INSTRUCTIONS TO FOLLOW:
Only lines holding the word "true" should be copied from the material.

EXCERPTED RECORDS:
Definition followed (wr : Writer) : Writer :=
  {| id := id wr; dest := dest wr; followup := true; hasError := hasError wr; wtype := wtype wr |}.

Definition failed (wr : Writer) : Writer :=
  {| id := id wr; dest := dest wr; followup := followup wr; hasError := true; wtype := wtype wr |}.

Definition getNextFrameMeta (wr : Writer) : Writer * FrameMetadata :=
  let meta st := {| SessionID := id wr; Target := dest wr; SessionStatus := st; Option := 0 |} in
  if followup wr then (wr, meta SessionStatusKeep) else (followed wr, meta SessionStatusNew).

Section Write.
Context {W : Type} `{MbWriter W}.

Definition writeMetaOnly : ST (Writer * W) unit := fun '(wr, w) =>
  let '(wr, meta) := getNextFrameMeta wr in
  match WriteTo meta New with
  | (b, Ok _) => let '(w, x) := write_mb [b] w in ((wr, w), x)
  | (_, Err e) => ((wr, w), Err e)
  | (_, Panic) => ((wr, w), Panic)
  end.

Definition writeMetaWithFrame (meta : FrameMetadata) (data : MultiBuffer) : ST W unit := fun w =>
  match WriteTo meta New with
  | (frame, Ok _) =>
    match WriteUint16 (u16 (MultiBuf.Len data)) frame with
    | (frame, Ok _) =>
      if 64 * 1024 * 1024 <? zlen data + 1 then (w, Err (NewError "value too large"))
      else write_mb (frame :: data) w
    | (_, Err e) => (w, Err e)
    | (_, Panic) => (w, Panic)
    end
  | (_, Err e) => (w, Err e)
  | (_, Panic) => (w, Panic)
  end.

OUTPUT:
  {| id := id wr; dest := dest wr; followup := true; hasError := hasError wr; wtype := wtype wr |}.
  {| id := id wr; dest := dest wr; followup := followup wr; hasError := true; wtype := wtype wr |}.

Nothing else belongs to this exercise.